**Assignment:** Give again, unaltered, the lines of the listing below that run from the line having "by rewrite Ea, Eb." through the line having "canonicalize s = Some c ->".

┌────────

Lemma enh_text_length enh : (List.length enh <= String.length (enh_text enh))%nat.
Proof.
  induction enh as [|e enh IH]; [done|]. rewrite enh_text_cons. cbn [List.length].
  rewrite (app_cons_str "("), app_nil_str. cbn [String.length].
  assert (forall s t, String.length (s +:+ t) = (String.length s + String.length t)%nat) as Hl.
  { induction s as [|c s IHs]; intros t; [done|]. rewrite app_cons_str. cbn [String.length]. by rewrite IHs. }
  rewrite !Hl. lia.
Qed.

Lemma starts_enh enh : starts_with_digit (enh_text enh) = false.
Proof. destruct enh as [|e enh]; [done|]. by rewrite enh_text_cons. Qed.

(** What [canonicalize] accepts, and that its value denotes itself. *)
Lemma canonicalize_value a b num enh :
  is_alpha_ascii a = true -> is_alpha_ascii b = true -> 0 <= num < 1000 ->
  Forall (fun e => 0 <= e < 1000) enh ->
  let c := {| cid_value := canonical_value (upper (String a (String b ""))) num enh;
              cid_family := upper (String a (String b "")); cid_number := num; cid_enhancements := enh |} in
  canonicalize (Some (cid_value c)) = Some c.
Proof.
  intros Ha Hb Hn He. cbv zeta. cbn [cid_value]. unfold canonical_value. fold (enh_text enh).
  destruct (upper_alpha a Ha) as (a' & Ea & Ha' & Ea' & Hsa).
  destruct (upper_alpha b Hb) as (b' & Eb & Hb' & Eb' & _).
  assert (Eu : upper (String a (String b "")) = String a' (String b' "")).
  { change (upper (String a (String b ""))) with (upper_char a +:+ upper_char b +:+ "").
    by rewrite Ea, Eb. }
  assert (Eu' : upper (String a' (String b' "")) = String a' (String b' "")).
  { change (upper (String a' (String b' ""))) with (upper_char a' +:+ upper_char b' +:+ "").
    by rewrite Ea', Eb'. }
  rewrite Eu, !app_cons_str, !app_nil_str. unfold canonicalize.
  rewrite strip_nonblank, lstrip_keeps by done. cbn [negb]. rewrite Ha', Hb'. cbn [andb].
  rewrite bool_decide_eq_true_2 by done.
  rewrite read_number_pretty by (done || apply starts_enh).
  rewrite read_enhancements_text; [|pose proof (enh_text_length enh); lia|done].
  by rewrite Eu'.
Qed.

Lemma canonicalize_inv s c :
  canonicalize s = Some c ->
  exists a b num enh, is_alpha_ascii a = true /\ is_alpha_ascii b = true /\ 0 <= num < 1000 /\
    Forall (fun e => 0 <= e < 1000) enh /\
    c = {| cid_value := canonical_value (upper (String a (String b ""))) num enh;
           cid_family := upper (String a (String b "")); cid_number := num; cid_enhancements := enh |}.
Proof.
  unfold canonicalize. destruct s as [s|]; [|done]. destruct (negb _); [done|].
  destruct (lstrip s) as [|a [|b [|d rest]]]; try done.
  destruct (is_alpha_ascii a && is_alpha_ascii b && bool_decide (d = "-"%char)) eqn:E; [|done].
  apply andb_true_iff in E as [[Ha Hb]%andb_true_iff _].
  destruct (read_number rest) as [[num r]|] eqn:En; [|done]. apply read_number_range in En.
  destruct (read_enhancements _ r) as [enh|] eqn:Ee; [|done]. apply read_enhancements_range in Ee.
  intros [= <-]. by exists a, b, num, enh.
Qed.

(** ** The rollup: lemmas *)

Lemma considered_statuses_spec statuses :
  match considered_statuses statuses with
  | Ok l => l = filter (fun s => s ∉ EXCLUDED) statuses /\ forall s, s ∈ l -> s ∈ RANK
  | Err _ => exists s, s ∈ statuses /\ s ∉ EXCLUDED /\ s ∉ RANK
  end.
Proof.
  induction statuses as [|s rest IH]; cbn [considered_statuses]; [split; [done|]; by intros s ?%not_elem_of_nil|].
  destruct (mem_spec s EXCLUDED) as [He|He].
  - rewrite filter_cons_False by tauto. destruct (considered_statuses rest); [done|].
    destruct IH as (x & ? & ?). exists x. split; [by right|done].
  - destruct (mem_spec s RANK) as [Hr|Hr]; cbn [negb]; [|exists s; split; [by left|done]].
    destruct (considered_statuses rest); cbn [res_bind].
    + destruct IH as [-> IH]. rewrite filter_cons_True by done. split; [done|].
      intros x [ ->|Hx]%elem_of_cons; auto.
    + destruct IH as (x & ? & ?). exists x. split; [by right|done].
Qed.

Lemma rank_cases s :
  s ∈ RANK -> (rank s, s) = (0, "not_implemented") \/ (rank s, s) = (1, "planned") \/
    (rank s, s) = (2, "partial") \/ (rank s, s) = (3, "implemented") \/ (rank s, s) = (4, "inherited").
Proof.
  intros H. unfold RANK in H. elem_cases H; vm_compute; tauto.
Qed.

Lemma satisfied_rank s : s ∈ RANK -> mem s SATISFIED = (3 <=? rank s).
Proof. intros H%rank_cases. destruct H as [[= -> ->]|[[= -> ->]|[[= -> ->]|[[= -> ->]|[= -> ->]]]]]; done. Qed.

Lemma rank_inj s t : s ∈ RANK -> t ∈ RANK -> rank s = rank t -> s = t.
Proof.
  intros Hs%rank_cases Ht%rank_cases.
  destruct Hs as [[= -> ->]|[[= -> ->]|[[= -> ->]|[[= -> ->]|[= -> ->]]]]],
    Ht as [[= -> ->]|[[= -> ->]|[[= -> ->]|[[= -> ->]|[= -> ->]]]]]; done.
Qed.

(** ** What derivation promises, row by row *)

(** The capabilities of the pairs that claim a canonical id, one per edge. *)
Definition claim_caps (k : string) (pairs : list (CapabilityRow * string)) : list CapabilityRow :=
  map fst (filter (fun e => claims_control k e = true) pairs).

└────────

**Written reply:**
    by rewrite Ea, Eb. }
  assert (Eu' : upper (String a' (String b' "")) = String a' (String b' "")).
  { change (upper (String a' (String b' ""))) with (upper_char a' +:+ upper_char b' +:+ "").
    by rewrite Ea', Eb'. }
  rewrite Eu, !app_cons_str, !app_nil_str. unfold canonicalize.
  rewrite strip_nonblank, lstrip_keeps by done. cbn [negb]. rewrite Ha', Hb'. cbn [andb].
  rewrite bool_decide_eq_true_2 by done.
  rewrite read_number_pretty by (done || apply starts_enh).
  rewrite read_enhancements_text; [|pose proof (enh_text_length enh); lia|done].
  by rewrite Eu'.
Qed.

Lemma canonicalize_inv s c :
  canonicalize s = Some c ->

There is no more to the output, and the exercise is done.